▶ What you have to do: Beginning with the first entry, set down each one exactly as shown.

▶ Task data:
(** The connection [c] with another container name. *)
Definition with_container_name (n : option string) (c : Connection) : Connection :=
  {| _play_context := _play_context c;
     host := host c;
     chroot_path := chroot_path c;
     container_name := n;
     physical_host := physical_host c;
     container_type := container_type c |}.

(** The command [exec_command] ends up with, read off the fields. *)
Definition command_sent (c : Connection) (cmd : string) : string :=
  let inner :=
    if container_confirmed c then
      "lxc-attach --clear-env --name " ++ fmt_s (container_name c)
        ++ " -- su - " ++ container_user (_play_context c)
        ++ " -c " ++ shlex_quote cmd
    else cmd in
  if chroot_confirmed c then "chroot " ++ fmt_s (chroot_path c) ++ " " ++ inner
  else inner.

(** The command line of the PID lookup on the connection [c]. *)
Definition pid_lookup_argv (c : Connection) : list string :=
  _build_command c "ssh" (pid_lookup_args c).

(** The connection [c] dialing [addr]: [addr] is both its [host] and the
    play context's [remote_addr]. *)
Definition redirected (addr : option string) (c : Connection) : Connection :=
  {| _play_context :=
       {| attrs := attrs (_play_context c);
          remote_user := remote_user (_play_context c);
          remote_addr := addr |};
     host := addr;
     chroot_path := chroot_path c;
     container_name := container_name c;
     physical_host := physical_host c;
     container_type := container_type c |}.

End Observations.

(** ** A replayed transport

    A second transport for concrete runs: its environment is the list of the
    results the next remote commands give, one after the other, each a result
    or an exception; a command run when the list is empty raises. *)

Module Replay.

Definition Env : Type := list (Res CmdResult).

#[global] Instance transport : SSHConnection Env := {|
  super_init pc := remote_addr pc;
  _build_command _ binary args := binary :: map fmt_s args;
  _run _ _ _ _ e :=
    match e with
    | r :: rest => (r, rest)
    | [] => (Raise (TransportError "nothing left to replay"), [])
    end;
  super_exec_command _ _ _ _ e := (Ok (0, "", ""), e);
  super_fetch_file _ _ _ e := (Ok tt, e);
  super_put_file _ _ _ e := (Ok tt, e);
|}.

(** The state of a connection just constructed from [pc], with the results
    [e] to replay. *)
Definition fresh (pc : PlayContext) (e : Env) : St Env :=
  {| self := __init__ pc; env := e; trace := [] |}.

(** The container [c1] of the physical host [h1], with the remote user
    [deploy]. *)
Definition lxc_pc : PlayContext :=
  {| attrs := list_to_map [("container_name", Some "c1"); ("physical_host", Some "h1")];
     remote_user := Some "deploy";
     remote_addr := Some "c1" |}.

(** A container name and a chroot path, and no physical host. *)
Definition orphan_pc : PlayContext :=
  {| attrs := list_to_map [("container_name", Some "c1");
                           ("chroot_path", Some "/srv/root")];
     remote_user := None;
     remote_addr := Some "c1" |}.

(** The container is restarted between two lookups: its PID changes. *)
Definition restarted : Env := [Ok (0, "1234" ++ nl, ""); Ok (0, "5678" ++ nl, "")].

(** The transport cannot reach the host. *)
Definition unreachable : Env := [Raise (TransportError "ssh: connect to host failed")].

▶ Written response:
(** The connection [c] with another container name. *)
Definition with_container_name (n : option string) (c : Connection) : Connection :=
  {| _play_context := _play_context c;
     host := host c;
     chroot_path := chroot_path c;
     container_name := n;
     physical_host := physical_host c;
     container_type := container_type c |}.

(** The command [exec_command] ends up with, read off the fields. *)
Definition command_sent (c : Connection) (cmd : string) : string :=
  let inner :=
    if container_confirmed c then
      "lxc-attach --clear-env --name " ++ fmt_s (container_name c)
        ++ " -- su - " ++ container_user (_play_context c)
        ++ " -c " ++ shlex_quote cmd
    else cmd in
  if chroot_confirmed c then "chroot " ++ fmt_s (chroot_path c) ++ " " ++ inner
  else inner.

(** The command line of the PID lookup on the connection [c]. *)
Definition pid_lookup_argv (c : Connection) : list string :=
  _build_command c "ssh" (pid_lookup_args c).

(** The connection [c] dialing [addr]: [addr] is both its [host] and the
    play context's [remote_addr]. *)
Definition redirected (addr : option string) (c : Connection) : Connection :=
  {| _play_context :=
       {| attrs := attrs (_play_context c);
          remote_user := remote_user (_play_context c);
          remote_addr := addr |};
     host := addr;
     chroot_path := chroot_path c;
     container_name := container_name c;
     physical_host := physical_host c;
     container_type := container_type c |}.

End Observations.

(** ** A replayed transport

    A second transport for concrete runs: its environment is the list of the
    results the next remote commands give, one after the other, each a result
    or an exception; a command run when the list is empty raises. *)

Module Replay.

Definition Env : Type := list (Res CmdResult).

#[global] Instance transport : SSHConnection Env := {|
  super_init pc := remote_addr pc;
  _build_command _ binary args := binary :: map fmt_s args;
  _run _ _ _ _ e :=
    match e with
    | r :: rest => (r, rest)
    | [] => (Raise (TransportError "nothing left to replay"), [])
    end;
  super_exec_command _ _ _ _ e := (Ok (0, "", ""), e);
  super_fetch_file _ _ _ e := (Ok tt, e);
  super_put_file _ _ _ e := (Ok tt, e);
|}.

(** The state of a connection just constructed from [pc], with the results
    [e] to replay. *)
Definition fresh (pc : PlayContext) (e : Env) : St Env :=
  {| self := __init__ pc; env := e; trace := [] |}.

(** The container [c1] of the physical host [h1], with the remote user
    [deploy]. *)
Definition lxc_pc : PlayContext :=
  {| attrs := list_to_map [("container_name", Some "c1"); ("physical_host", Some "h1")];
     remote_user := Some "deploy";
     remote_addr := Some "c1" |}.

(** A container name and a chroot path, and no physical host. *)
Definition orphan_pc : PlayContext :=
  {| attrs := list_to_map [("container_name", Some "c1");
                           ("chroot_path", Some "/srv/root")];
     remote_user := None;
     remote_addr := Some "c1" |}.

(** The container is restarted between two lookups: its PID changes. *)
Definition restarted : Env := [Ok (0, "1234" ++ nl, ""); Ok (0, "5678" ++ nl, "")].

(** The transport cannot reach the host. *)
Definition unreachable : Env := [Raise (TransportError "ssh: connect to host failed")].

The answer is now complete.